Мало-помалу желающих отыскалось столько, что Ирме даже пришлось некоторым отказывать. Арон выделил ей под уроки три часа в день, но только по будням, стало быть, она могла в неделю давать пятнадцать часов и за каждый час получала пять марок. Несколько раз в начале занятий Арон тихонько садился в уголок и слушал, но он полагает, что я вполне могу себе представить, долго ли это доставляло ему удовольствие. Когда же он сидел в соседней комнате, то затыкал уши ватой и читал либо отправлялся гулять.
Но слишком далеко ему заходить не полагалось, врач, хоть и рекомендовал ему прогулки, предостерег, однако, от чрезмерного напряжения, короче местность для прогулок неизменно оставалась одна и та же. Неподалеку сыскался кабачок, который до сих пор не попадался ему на глаза и который с каждым днем все больше интересовал его, потому что из-за дверей всякий раз доносился заманчивый шум. Просто люди — и он ловил себя на том, что выбирает окольные пути, чтобы не проходить мимо кабачка. Когда его слишком уж туда влекло, он вспоминал про последний приступ, который длился несколько дней, значит, приступы могут случаться и от скуки, сказал себе Арон, зашел и сел за столик. Он снова заказал коньяк и радовался шуму.

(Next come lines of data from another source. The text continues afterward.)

(** [frame σ σ']: every array of [σ] is still there in [σ'], with the
    same contents. *)
Definition frame (σ σ' : Store) : Prop :=
  forall l, allocated σ l -> allocated σ' l /\ contents σ' l = contents σ l.

(** The two store operations by the names the specification gives them,
    on the sequence of blocks an array holds. *)
Definition addBlock (t : BlockType) (x y z : Z) (w : list Block.t)
    : list Block.t :=
  w ++ [Block.mk t x y z].

Definition removeBlockAt (x y z : Z) (w : list Block.t) : list Block.t :=
  List.filter (fun b => negb (sameCoordinates x y z b)) w.

(** What a click does to the sequence of blocks, given the selection. *)
Definition clickValue (selected : BlockType) (x y z : Z) (isRightClick : bool)
    (w : list Block.t) : list Block.t :=
  if isRightClick && negb (bool_decide (selected = air))
  then addBlock selected x (y + 1) z w
  else removeBlockAt x y z w.


(** A page whose world array holds [w] and whose selection is [selected],
    everything else as on load. *)
Definition pageWith (selected : BlockType) (w : list Block.t) : State * Store :=
  (do l <- Array_alloc w;
   ret (mkState l selected creative false (Rotation.mk 30 45) false
          (Point.mk 0 0))) emptyStore.

(** A block stands at the given coordinates. *)
Definition at_ (x y z : Z) (b : Block.t) : Prop :=
  Block.x b = x /\ Block.y b = y /\ Block.z b = z.

(** The block the "destroy" button looks for in column [(cx, cz)]. *)
Definition aboveGround (cx cz : Z) (b : Block.t) : Prop :=
  Block.x b = cx /\ Block.z b = cz /\ 0 < Block.y b.


(** The blocks of column [(x, z)], and "the maximum y among existing blocks
    at column (x, z) (0 if none)" in the specification's words. *)
Definition column (x z : Z) (w : list Block.t) : list Block.t :=
  List.filter (fun b => (Block.x b =? x) && (Block.z b =? z)) w.

Definition maximumOr (default : Z) (ys : list Z) : Z :=
  match ys with
  | [] => default
  | y0 :: rest => fold_left Z.max rest y0
  end.

Definition columnTop (x z : Z) (w : list Block.t) : Z :=
  maximumOr 0 (List.map Block.y (column x z w)).



(** One edit of the stored sequence: nothing, one block appended at the
    end, or the blocks at one place filtered out. *)
Definition oneEdit (w w' : list Block.t) : Prop :=
  w' = w
  \/ (exists b, Block.type b <> air /\ w' = w ++ [b])
  \/ (exists x y z, w' = removeBlockAt x y z w).

(** Any number of edits. *)
Inductive editedFrom (w : list Block.t) : list Block.t -> Prop :=
  | edited_none : editedFrom w w
  | edited_more w' w'' : editedFrom w w' -> oneEdit w' w'' -> editedFrom w w''.


(** The mount effect fills one local array and draws random numbers: its
    loops, on the pair of the array's contents and the count of
    [Math.random] calls alone. *)
Abbreviation L := (ST (list Block.t * nat)).

Definition pushL (b : Block.t) : L unit :=
  fun st => (tt, (fst st ++ [b], snd st)).

Definition randomL (random : nat -> R) : L R :=
  fun st => (random (snd st), (fst st, S (snd st))).

Definition groundL (random : nat -> R) : L unit :=
  forLoop (Z.to_nat WORLD_SIZE) 0 (fun x =>
    forLoop (Z.to_nat WORLD_SIZE) 0 (fun z =>
      pushL (Block.mk grass x 0 z);;
      do r <- randomL random;
      if Rgt_dec r 0.7
      then pushL (Block.mk dirt x 1 z)
      else ret tt)).
(** * MaxWaveX backend: identity and progress-consistency core

    A shallow embedding of the request handlers of
    [backend/routes/auth.js], [backend/routes/progress.js] and
    [backend/routes/games.js] over the store helpers of
    [backend/config/database.js], followed by the properties of the
    specification that concern them.

    Conventions of the embedding.
    - A JavaScript value that a handler reads from a request or from a
      token is [undefined], [null] or a value of the expected type: the
      type [js A].  Numbers are integers ([Z]); [NaN] is [None].
    - A handler is a program of type [prog R]: a tree of store calls, one
      node per [await].  [run] executes a program alone, [interleave]
      executes several programs against one store, switching between them
      at the [await]s as the event loop does.
    - The store is the MySQL database seen through [query], [insert],
      [update] and [findById]: tables are lists of rows, primary keys are
      handed out by a counter per table.  The schema is not part of the
      sources; the columns of a table are the ones that the statements of
      the sources name for it, and the server refuses a statement that
      names another one, so that [query] throws. *)

From Stdlib Require Import ZArith List String Ascii Bool Lia.
From Stdlib Require Import Sorted Permutation.
Import ListNotations.
Local Open Scope string_scope.
Local Open Scope Z_scope.

(* ================================================================== *)
(** ** JavaScript values *)

Module JS.

Inductive js (A : Type) : Type :=
| undefined : js A
| null : js A
| just : A -> js A.
Arguments undefined {A}.
Arguments null {A}.
Arguments just {A} _.

(** [v === undefined] *)
Definition is_undefined {A} (v : js A) : bool :=
  match v with undefined => true | _ => false end.

(** Truthiness of a number: [0] (and [NaN]) are falsy. *)
Definition truthy_num (v : js Z) : bool :=
  match v with just z => negb (z =? 0) | _ => false end.

(** Truthiness of a string: the empty string is falsy. *)
Definition truthy_str (v : js string) : bool :=
  match v with just s => negb (s =? "")%string | _ => false end.

(** [ToNumber]: [undefined] is [NaN], [null] is [0]. *)
Definition ToNumber (v : js Z) : option Z :=
  match v with undefined => None | null => Some 0 | just z => Some z end.

(** [v < n], [v > n], [v >= n] against a numeric literal; a comparison
    with [NaN] is false. *)
Definition lt (v : js Z) (n : Z) : bool :=
  match ToNumber v with Some z => z <? n | None => false end.
Definition gt (v : js Z) (n : Z) : bool :=
  match ToNumber v with Some z => z >? n | None => false end.
Definition ge (v : js Z) (n : Z) : bool :=
  match ToNumber v with Some z => z >=? n | None => false end.
(** * playing-card-detect: the detection pipeline of [src/utils/detect.js]

    A shallow embedding of [detectImage], [preprocessing],
    [preprocessVideo], [captureVideo], [detectFrame] and [detectVideo], and
    the properties of the pipeline contract checked against it.

    JavaScript numbers are IEEE 754 binary64 values: they are embedded as
    Rocq's primitive [float], whose operations are the binary64 ones. Array
    indices, tensor dimensions and matrix sizes are integers that the
    program only compares, multiplies and subtracts; they are embedded as
    [nat] or [Z]. *)

From Stdlib Require Import String ZArith List Lia Bool.
From Stdlib Require Import Floats.
Import ListNotations.

(** ** The JavaScript built-ins the pipeline uses *)

Module JS.

Abbreviation number := float.

Definition is_pos_zero (x : number) : bool :=
  match classify x with PZero => true | _ => false end.

Definition is_neg_zero (x : number) : bool :=
  match classify x with NZero => true | _ => false end.

(** [Math.max(...coerced)], ECMA-262 21.3.2.24: start from -Infinity;
    a NaN argument makes the result NaN; a +0 argument replaces a highest
    value of -0; an argument above the highest value replaces it. *)
Fixpoint Math_max_from (highest : number) (coerced : list number) : number :=
  match coerced with
  | [] => highest
  | x :: rest =>
      if is_nan x then nan
      else if is_pos_zero x && is_neg_zero highest then Math_max_from x rest
      else if (highest <? x)%float then Math_max_from x rest
      else Math_max_from highest rest
  end.

Definition Math_max (args : list number) : number :=
  Math_max_from neg_infinity args.

(** [Math.max(a, b)] on integers. *)
Definition Math_max_int (a b : Z) : Z := Z.max a b.
(** * azure-storage-python: response deserialization and file request headers

    A shallow embedding of
      - azure/storage/_deserialization.py
      - azure/storage/file/_deserialization.py
      - azure/storage/file/_serialization.py
    Python values that may be [None] are [option]s, raised exceptions are the
    [Raise] case of [result], dictionaries are [gmap]s, and the XML element
    tree of [xml.etree] is an inductive tree of tagged nodes. *)

From Stdlib Require Import ZArith String Ascii List.
From stdpp Require Import base option list strings gmap.

Local Open Scope string_scope.
Local Open Scope list_scope.
Local Open Scope Z_scope.

(** ** Python exceptions and fallible computations *)

Inductive exn : Set :=
| AttributeError   (* attribute access on None / missing attribute *)
| TypeError        (* int(None), parse(None), iteration over None *)
| ValueError       (* int / date parser rejected the text *)
| ParseError.      (* ETree.fromstring rejected the document *)

Inductive result (A : Type) : Type :=
| Ok (a : A)
| Raise (e : exn).
Arguments Ok {A} a.
Arguments Raise {A} e.

#[global] Instance result_ret : MRet result := @Ok.
#[global] Instance result_bind : MBind result := fun A B f m =>
  match m with
  | Ok a => f a
  | Raise e => Raise e
  end.
#[global] Instance result_fmap : FMap result := fun A B f m =>
  match m with
  | Ok a => Ok (f a)
  | Raise e => Raise e
  end.

Definition raises {A} (m : result A) : Prop := exists e, m = Raise e.

(** A [for] loop that threads a state and stops at the first exception. *)
Fixpoint for_each {S X : Type} (body : S -> X -> result S) (xs : list X) (s : S)
  : result S :=
  match xs with
  | [] => Ok s
  | x :: xs' => s' ← body s x; for_each body xs' s'
  end.
Lemma algorithm_line_is_field_plus_one_witness :
  shows (format_operator_fields (VoicePacked.operators ramp_voice 5))
        "  Frequency Course: " 18
  /\ nth 20 (format_operator_fields (repeat x00 15 ++ [x0b; x07])%list)
         (Line "")
     = FixedFrequency 1 7
  /\ decimal_value (put02 7) = Some 7
  /\ number_under "  Rate 1: " "  Rate 1: 100" = Some 100.
Proof.
  pose proof (algorithm_line_is_field_plus_one "bank.syx" 0 ramp_voice)
    as [_ [_ [_ [_ [_ [_ [_ [_ [_ [Ratio [Fixed [Dec Pin]]]]]]]]]]]].
  split; [|split; [|split]].
  - apply (Ratio (VoicePacked.operators ramp_voice 5)). reflexivity.
  - apply (Fixed (repeat x00 15 ++ [x0b; x07])%list). reflexivity.
  - apply (Dec 7). lia.
  - apply (Pin "  Rate 1: 100" "  Rate 1: " 100); [lia|].
    left. left. reflexivity.
Defined.

(** C9 as it is worded fails on the voice of zero bytes: its algorithm field
    decodes to 0 and the "Algorithm:" line shows 01; no line shows the
    decoded value under that label. *)
Lemma algorithm_line_counterexample :
  let fields := format_voice_fields "bank.syx" 0 zero_voice in
  VoicePacked.algorithm zero_voice = 0
  /\ nth 5 fields (Line "") = Line "Algorithm: 01"
  /\ decimal_value "01" = Some 1
  /\ ~ shows fields "Algorithm: " (VoicePacked.algorithm zero_voice).
Proof.
  cbv zeta. repeat split.
  intros [H | [note H]]; vm_compute in H;
    repeat (destruct H as [H|H]; [discriminate H|]); exact H.
Qed.
(** The 40-byte record does not fit the 20-byte buffer: the request fails,
    the backend is told so once, and it has the record pending again. *)
Lemma scenario_short_buffer (host : endianness) :
  result_code (built_short host) = Some KAA_ERR_WRITE_FAILED /\
  option_map calls (result_world (built_short host))
    = Some [Call_get_record 8 100 (stored 40 9); Call_upload_failed 8] /\
  option_map (fun w => pending (backend w)) (result_world (built_short host))
    = Some [stored 40 9] /\
  option_map (extension_length_field 0) (result_writer (built_short host)) = Some 0.
Proof. destruct host; vm_compute; repeat split; reflexivity. Qed.




Lemma request_size_estimate_witness :
  kaa_profile_request_get_size (Some collector) (Some 0) tight_world
  = (KAA_ERR_NONE, Some (KAA_EXTENSION_HEADER_SIZE + 4 + Z.min 100 (1 * 4 + 1 * 3 + 12))).
Proof.
  apply (proj1 (request_size_estimate collector 0 tight_world)
           status_view properties
           (fun s => len (pending s) + len (in_flight s))
           (fun s => total_size_of (pending s) + total_size_of (map snd (in_flight s)))).
  - reflexivity.
  - reflexivity.
  - reflexivity.
  - reflexivity.
  - vm_compute. split; [discriminate | reflexivity].
  - vm_compute. split; [discriminate | reflexivity].
  - vm_compute. split; [discriminate | reflexivity].
  - vm_compute. reflexivity.
  - vm_compute. reflexivity.
Defined.

End Scenarios.

(** ** Life cycle of the collector *)

Section LifeCycleProperties.

Context {S : Type}.

(** X1: a collector fresh from [kaa_log_collector_create] is not ready,
    whatever its unassigned [is_upload_needed_fn] field holds: adding a
    record and building a request fail with [KAA_ERR_BAD_STATE], the size
    estimate and the handling of a server response fail with
    [KAA_ERR_NOT_INITIALIZED], destroying it calls nothing, and none of them
    touches the backend, the writer or the reader. *)
Theorem fresh_collector_is_not_ready mem uninit st cm (c : kaa_log_collector_t S)
    pf entry wr out reader opts length_ w :
  kaa_log_collector_create mem uninit true st cm = (KAA_ERR_NONE, Some c) ->
  kaa_logging_add_record mem (Some c) (Some entry) w = Returns (KAA_ERR_BAD_STATE, w) /\
  kaa_logging_request_serialize pf (Some c) (Some wr) w
    = Returns (KAA_ERR_BAD_STATE, (Some c, Some wr, w)) /\
  kaa_profile_request_get_size (Some c) (Some out) w
    = (KAA_ERR_NOT_INITIALIZED, Some out) /\
  kaa_logging_handle_server_sync (Some c) (Some reader) opts length_ w
    = Returns (KAA_ERR_NOT_INITIALIZED, (Some reader, w)) /\
  kaa_log_collector_destroy (Some c) w = w.
Proof.
  intros Hc. destruct (create_inv mem uninit true st cm c Hc) as (_ & Hs & _).
  unfold kaa_logging_add_record, kaa_logging_request_serialize, request_serialize,
    kaa_profile_request_get_size, kaa_logging_handle_server_sync,
    kaa_log_collector_destroy.
  rewrite Hs. cbn [bind].
  assert (Hv : log_storage_status c = None).
  { unfold kaa_log_collector_create in Hc. cbn [negb] in Hc.
    destruct (negb (KAA_MALLOC mem sizeof_kaa_log_collector_t)); [discriminate |].
    injection Hc as <-. reflexivity. }
  rewrite Hv. repeat split.
Qed.

(** X2: [kaa_logging_init] succeeds exactly when none of its four
    arguments is NULL.  When it fails it returns [KAA_ERR_BADPARAM] and
    changes nothing: the collector keeps what it had bound and the backend
    bound before is not destroyed.  When it succeeds the collector has the
    four arguments bound, keeps its bucket id, status and channel manager,
    and the backend bound before, if any, has been destroyed by exactly one
    call. *)
Theorem init_binds_or_rejects (c : kaa_log_collector_t S) storage props view fn w :
  (storage = None \/ props = None \/ view = None \/ fn = None ->
   kaa_logging_init (Some c) storage props view fn w
   = (KAA_ERR_BADPARAM, (Some c, w))) /\
  (forall s p v f,
      storage = Some s -> props = Some p -> view = Some v -> fn = Some f ->
      exists c',
        kaa_logging_init (Some c) storage props view fn w
        = (KAA_ERR_NONE,
           (Some c',
            match log_storage c with
            | Some old => {| backend := destroy old (backend w);
                             calls := calls w ++ [Call_destroy] |}
            | None => w
            end)) /\
        log_storage c' = Some s /\ log_properties c' = Some p /\
        log_storage_status c' = Some v /\ is_upload_needed_fn c' = Some f /\
        log_bucket_id c' = log_bucket_id c /\ status c' = status c /\
        channel_manager c' = channel_manager c /\ collector_inv c').
Proof.
  split.
  - unfold kaa_logging_init.
    intros H. destruct storage, props, view, fn; try reflexivity.
    destruct H as [H | [H | [H | H]]]; discriminate H.
  - intros s p v f -> -> -> ->. eexists. split.
    + unfold kaa_logging_init. destruct (log_storage c); reflexivity.
    + cbn. unfold collector_inv. cbn. repeat split; discriminate.
Qed.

Когда он зашел туда во второй раз, то у него уже объявились знакомые, за столиками в основном играли в карты, в скат или в шестьдесят шесть. Арон еще не забыл, как играют в шестьдесят шесть, и подсел к игрокам, здесь играли на выпивку или довольно маленькие суммы. Но куда важнее, чем выигрыш и проигрыш, для него была возможность отвлечься. «Ты глядишь на часы и благодаришь судьбу за то, что прошло столько времени». Теперь часто случалось, что он возвращался домой очень поздно и в подпитии. Ирма никогда его не упрекала, она лишь говорила, что он сам должен заботиться о своем здоровье и не перегибать палку. Арон отвечал довольно грубо и просил не учить его. Он говорил ей, что пьян не от выпивки, что, не будь этих дурацких ее занятий, ему бы и пить не пришлось. Тут она умолкала.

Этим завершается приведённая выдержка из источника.